Astronomers have confirmed the discovery of a little red dot galaxy from when the universe was roughly half a billion years old. The galaxy, CAPERS-LRD-z9, is the most distant object to show the tell-tale broad emission lines of gas spiraling around a black hole, opening a new window onto black hole growth in the early universe.
Little Red Dots in the Spotlight

Images of six “little red dot” galaxies from JWST. [NASA/ESA/CSA/I. Labbe]
But what are little red dots? Are they growing supermassive black holes busily amassing gas? Compact collections of old stars? Shredded stars spoon-feeding baby black holes? As reported today in the Astrophysical Journal Letters, new JWST data provide answers for one particularly distant dot.
JWST Takes Another Look
CAPERS-LRD-z9 was first identified as a possible high-redshift little red dot when it was observed by the Public Release IMaging for Extragalactic Research (PRIMER) survey with JWST’s Near-Infrared Camera (NIRCam). Anthony Taylor (The University of Texas at Austin) and collaborators followed up on the discovery with JWST Near-Infrared Spectrograph (NIRSpec) observations from the CANDELS-Area Prism Epoch of Reionization Survey (CAPERS). This spectrum pinned the object’s redshift at z = 9.288, corresponding to when the universe was only about half a billion years old.

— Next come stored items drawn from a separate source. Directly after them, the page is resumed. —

(** The common part of [mulRatio], for a product [mul] of magnitudes. *)
Lemma mulRatio_core (b : bool) mul den e :
  0 < den < 2 ^ 32 → 0 ≤ mul < 2 ^ 96 → den ≤ mul / 2 → minExponent ≤ e ≤ maxExponent →
  ∃ q hasRem E,
    (let '(low, rem, e1) := ratioGrow (mul / den) (mul mod den) den e in
     ratioShrink low rem e1) = (q, hasRem, E) ∧ 0 < q ≤ 10 ^ 18 ∧
    match IOUAmount_ctor (if b then - q else q) E with
    | Return r => canonical r ∧ (0 < mantissa r → b = false) ∧ (mantissa r < 0 → b = true) ∧
        ((r = zero ∧ mul * 10 ^ (e + 100) < minMantissa * 10 ^ (minExponent + 100) * den) ∨
         (Z.abs (value r) * den ≤ mul * 10 ^ (e + 100) <
            (Z.abs (value r) + 10 ^ (exponent r + 100)) * den))
    | Throw _ => (maxMantissa + 1) * 10 ^ (maxExponent + 100) * den ≤ mul * 10 ^ (e + 100)
    | Abort _ | NoFuel => False
    end.
Proof.
  intros Hden Hmul Hbig He.
  destruct (ratio_quotient mul den e Hden Hmul Hbig)
    as (k & j & q & hr & Hk & Hj & [Hq0 Hq] & -> & [Hlow Hhigh] & Hex).
  destruct Hden as [Hden _].
  exists q, hr, (e - k + j). split_and!; [done|lia..|].
  set (E := e - k + j). assert (- 2 ^ 63 < (if b then - q else q) < 2 ^ 63) as Hb by (destruct b; lia).
  pose proof (ctor_normal _ E Hb) as Hn. unfold normal_form in Hn.
  assert (∀ P : Z → Z → Prop, (∀ m x, P (- m) x ↔ P m x) → P (if b then - q else q) E ↔ P q E)
    as Hsign by (intros P HP; destruct b; [apply HP|done]).
  destruct (IOUAmount_ctor _ E) as [r|w|?|]; [|rewrite (Hsign huge huge_opp) in Hn|done..].
  2: { by apply (ratio_huge mul den e k j q E). }
  destruct Hn as [[-> Ht]|(Hm & Hexp & Hs)].
  { rewrite (Hsign tiny tiny_opp) in Ht. split; [apply canonical_zero|]. split_and!; [done..|left].
    split; [done|]. by apply (ratio_tiny mul den e k j q E). }
  split; [by right|]. unfold minMantissa in Hm.
  assert (scaled_to q E (if b then - mantissa r else mantissa r) (exponent r)) as Hs'.
  { destruct b; [|done]. rewrite <- (Z.opp_involutive q). by apply scaled_to_opp. }
  assert (0 < if b then - mantissa r else mantissa r) as Hpos.
  { pose proof (pow10_pos (Z.abs (E - exponent r))).
    destruct Hs' as [[? ->]|[? Heq]].
    - apply Z.mul_pos_pos; [lia|]. apply pow10_pos. lia.
    - assert (0 ≤ if b then - mantissa r else mantissa r); [|destruct b; lia].
      rewrite Heq. apply Z.quot_pos; [lia|]. apply pow10_pos. lia. }
  assert (Z.abs (value r) = (if b then - mantissa r else mantissa r) * 10 ^ (exponent r + 100)) as ->.
  { unfold value, minExponent in *. pose proof (pow10_pos (exponent r + 100)).
    destruct b; rewrite Z.abs_mul; lia. }
  split_and!; [destruct b; lia || done..|right].
  apply (ratio_scaled mul den e k j q E); try done; try lia.
  unfold minMantissa. destruct b; lia.
Qed.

With CAPERS-LRD-z9 placed along the cosmic timeline, Taylor and coauthors turned to the question of its identity. The JWST spectra revealed a broad emission line from hydrogen gas moving at thousands of kilometers per second — evidence that CAPERS-LRD-z9 harbors an accreting supermassive black hole (an active galactic nucleus or AGN) that is spinning gas into a frenzy around it. CAPERS-LRD-z9 is the most distant object known to show this characteristic signature of a growing black hole.

JWST NIRSpec spectrum of CAPERS-LRD-z9 with the fit from the AGN (red) plus stars (blue) model. Click to enlarge. [Taylor et al. 2025]
Seeding a Black Hole

Observed black hole masses and redshifts of several sources, including CAPERS-LRD-z9 (large red star), quasars at redshifts of z > 6 (blue squares), massive spectroscopically confirmed AGN with broad emission lines (filled symbols), and the highest-redshift AGN detected to date via X-ray or ultraviolet emission. The shaded areas show the black hole masses achievable through accretion at the Eddington rate onto a massive (red) or stellar-mass (purple) seed. Click to enlarge. [Taylor et al. 2025]

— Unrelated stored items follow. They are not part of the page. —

(* ===== verification/NegativeUNL.v ===== *)
(** * Voting on the negative UNL ([app/misc/NegativeUNLVote.cpp])

    On flag ledgers a validator votes to disable one unreliable validator of
    its UNL and to re-enable one that has recovered.  The parent ledger is a
    record of what the vote reads of it; the validations are queried for the
    nodes that validated a ledger.  [calcNodeID], a hash of the key, is an
    argument of the model.  Node identifiers are 160 bits wide, ledger hashes
    256 bits, both in big-endian order. *)
From Stdlib Require Import SpecFloat.
From S2P Require Import Prelude.

Definition FLAG_LEDGER_INTERVAL : Z := 256.
Definition negativeUNLLowWaterMark : Z := FLAG_LEDGER_INTERVAL * 50 / 100.
Definition negativeUNLHighWaterMark : Z := FLAG_LEDGER_INTERVAL * 80 / 100.
Definition negativeUNLMinLocalValsToVote : Z := FLAG_LEDGER_INTERVAL * 90 / 100.
Definition newValidatorDisableSkip : Z := FLAG_LEDGER_INTERVAL * 2.

(** The constant 0.25 and products with it in single precision. *)
Definition negativeUNLMaxListed : spec_float :=
  SFdiv 24 128 (binary_normalize 24 128 1 0 false) (binary_normalize 24 128 4 0 false).

(** [std::ceil] of a number that is not negative, as an integer. *)
Definition f32_ceil (x : spec_float) : Z :=
  match x with
  | S754_finite false m e =>
      if 0 <=? e then Zpos m * 2 ^ e else (Zpos m + 2 ^ (- e) - 1) / 2 ^ (- e)
  | _ => 0
  end.

(** The quarter of [n] rounded up as long as [n] is exact in single precision; the
    proofs use it for fewer than 1000 nodes ([maxNegativeListed_quarter]). *)
Definition maxNegativeListed (n : Z) : Z :=
  f32_ceil (SFmul 24 128 (binary_normalize 24 128 n 0 false) negativeUNLMaxListed).

Inductive NegativeUNLModify := ToDisable | ToReEnable.

Record Candidates := mkCandidates {
  toDisableCandidates : list Z;
  toReEnableCandidates : list Z;
}.

(** [emplace] leaves an existing entry alone. *)
Definition emplace {K V} `{Countable K} (k : K) (v : V) (m : gmap K V) : gmap K V :=
  match m !! k with Some _ => m | None => <[k := v]> m end.

(** The candidate whose identifier is closest to the random pad. *)
Definition choose (randomPadData : Z) (candidates : list Z) : res Z :=
  match candidates with
  | [] => AssertFail "!candidates.empty()"
  | c :: cs =>
      let randomPad := Z.shiftr randomPadData 96 in
      mret (foldl (λ txNodeID x,
        if Z.lxor x randomPad <? Z.lxor txNodeID randomPad then x else txNodeID) c cs)
  end.

Section vote.
Context {PublicKey : Type} `{KeyOrder : HashOrder PublicKey} `{NodeOrder : !HashOrder Z}.
Context (calcNodeID : PublicKey → Z).

Record PrevLedger := mkPrev {
  prev_seq : Z;
  prev_hash : Z;
  negativeUNL : gset PublicKey;
  validatorToDisable : option PublicKey;
  validatorToReEnable : option PublicKey;
  skipHashes : option (list Z);
}.

Record NegativeUNLVote := mkVote { myId_ : Z; newValidators_ : gmap Z Z }.

(** The calls made to the validations and to the transaction set. *)
Inductive vote_call :=
  | SetSeqToKeep (q : Z)
  | AddTx (q : Z) (vp : PublicKey) (modify : NegativeUNLModify).

Definition NM : Type → Type := M NegativeUNLVote vote_call.

Definition newValidators (q : Z) (nowTrusted : gset Z) : NM unit :=
  for_each (hash_set_elems nowTrusted) (λ n,
    modify (λ s, mkVote (myId_ s) (emplace n q (newValidators_ s)))).

Definition purgeNewValidators (q : Z) : NM unit :=
  modify (λ s, mkVote (myId_ s)
    (filter (λ kv : Z * Z, ¬ newValidatorDisableSkip < u32 (q - kv.2)) (newValidators_ s))).

(** One more validation of a node in the table. *)
Definition countScore (scoreTable : gmap Z Z) (n : Z) : gmap Z Z :=
  match scoreTable !! n with
  | Some score => <[n := u32 (score + 1)]> scoreTable
  | None => scoreTable
  end.

(** [getTrustedForLedger] is queried for the newest hashes first. *)
Fixpoint scoreLedgers (trustedNodes : Z → list Z) (i : nat) (ancestors : list Z)
    (scoreTable : gmap Z Z) : gmap Z Z :=
  match i, ancestors with
  | S i, x :: ancestors =>
      scoreLedgers trustedNodes i ancestors (foldl countScore scoreTable (trustedNodes x))
  | _, _ => scoreTable
  end.

Definition buildScoreTable (prevLedger : PrevLedger) (unl : gset Z)
    (trustedNodes : Z → list Z) : NM (option (gmap Z Z)) :=
  let q := u32 (prev_seq prevLedger + 1) in
  _ ← emit (SetSeqToKeep (u32 (q - 1)));
  match skipHashes prevLedger with
  | None => mret None
  | Some ledgerAncestors =>
      if Z.of_nat (length ledgerAncestors) <? FLAG_LEDGER_INTERVAL then mret None
      else
        s ← get;
        let scoreTable := gset_to_gmap 0 unl in
        let scoreTable := scoreLedgers trustedNodes (Z.to_nat FLAG_LEDGER_INTERVAL)
                            (reverse ledgerAncestors) scoreTable in
        let myValidationCount := default 0 (scoreTable !! myId_ s) in
        mret (if myValidationCount <? negativeUNLMinLocalValsToVote then None
              else if (negativeUNLMinLocalValsToVote <? myValidationCount) &&
                      (myValidationCount <=? FLAG_LEDGER_INTERVAL)
              then Some scoreTable
              else None)
  end.

Definition findAllCandidates (unl negUnl : gset Z) (scoreTable : gmap Z Z) : NM Candidates :=
  s ← get;
  let canAdd := Z.of_nat (size (filter (λ n, n ∈ negUnl) unl))
                  <? maxNegativeListed (Z.of_nat (size unl)) in
  let table := hash_elems scoreTable in
  let toDisable := filter (λ ns : Z * Z, canAdd = true ∧ ns.2 < negativeUNLLowWaterMark ∧
                     (ns.1 ∉ negUnl) ∧ newValidators_ s !! ns.1 = None) table in
  let toReEnable := filter (λ ns : Z * Z, negativeUNLHighWaterMark < ns.2 ∧ ns.1 ∈ negUnl) table in
  mret (mkCandidates toDisable.*1
    (match toReEnable.*1 with
     | [] => filter (λ n, n ∉ unl) (hash_set_elems negUnl)
     | l => l
     end)).

(** Pick one candidate and add its transaction to the set. *)
Definition voteFor (q hash : Z) (nidToKeyMap : gmap Z PublicKey) (candidates : list Z)
    (modify : NegativeUNLModify) : NM unit :=
  match candidates with
  | [] => mret tt
  | _ =>
      n ← lift (choose hash candidates);
      vp ← unwrap (nidToKeyMap !! n) "nidToKeyMap.count(n)";
      emit (AddTx q vp modify)
  end.

Definition nidToKey (keys : list PublicKey) (m : gmap Z PublicKey) : gmap Z PublicKey :=
  foldl (λ m k, emplace (calcNodeID k) k m) m keys.

Definition nextNegUnl (prevLedger : PrevLedger) : gset PublicKey :=
  let negUnlKeys := match validatorToDisable prevLedger with
                    | Some k => {[k]} ∪ negativeUNL prevLedger
                    | None => negativeUNL prevLedger
                    end in
  match validatorToReEnable prevLedger with
  | Some k => negUnlKeys ∖ {[k]}
  | None => negUnlKeys
  end.

Definition doVoting (prevLedger : PrevLedger) (unlKeys : gset PublicKey)
    (trustedNodes : Z → list Z) : NM unit :=
  let nidToKeyMap := nidToKey (hash_set_elems unlKeys) ∅ in
  let unlNodeIDs := list_to_set (calcNodeID <$> hash_set_elems unlKeys) in
  table ← buildScoreTable prevLedger unlNodeIDs trustedNodes;
  match table with
  | None => mret tt
  | Some scoreTable =>
      let negUnlKeys := nextNegUnl prevLedger in
      let negUnlNodeIDs := list_to_set (calcNodeID <$> hash_set_elems negUnlKeys) in
      let nidToKeyMap := nidToKey (hash_set_elems negUnlKeys) nidToKeyMap in
      let q := u32 (prev_seq prevLedger + 1) in
      _ ← purgeNewValidators q;
      candidates ← findAllCandidates unlNodeIDs negUnlNodeIDs scoreTable;
      _ ← voteFor q (prev_hash prevLedger) nidToKeyMap (toDisableCandidates candidates) ToDisable;
      voteFor q (prev_hash prevLedger) nidToKeyMap (toReEnableCandidates candidates) ToReEnable
  end.
End vote.
Arguments PrevLedger _ {_ _}.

This finding raises the question of how a black hole can grow to millions of solar masses in just 500 million years. The authors showed that this is possible in two scenarios: either the black hole began as a >10,000-solar-mass “seed” that grew at the Eddington rate — the hypothetical limit at which a black hole can accrete matter — or it started out as a smaller, ~100-solar-mass seed that grew at a super-Eddington rate. The observations rule out the possibility that the black hole grew from a ~100-solar-mass seed accreting at or below the Eddington rate.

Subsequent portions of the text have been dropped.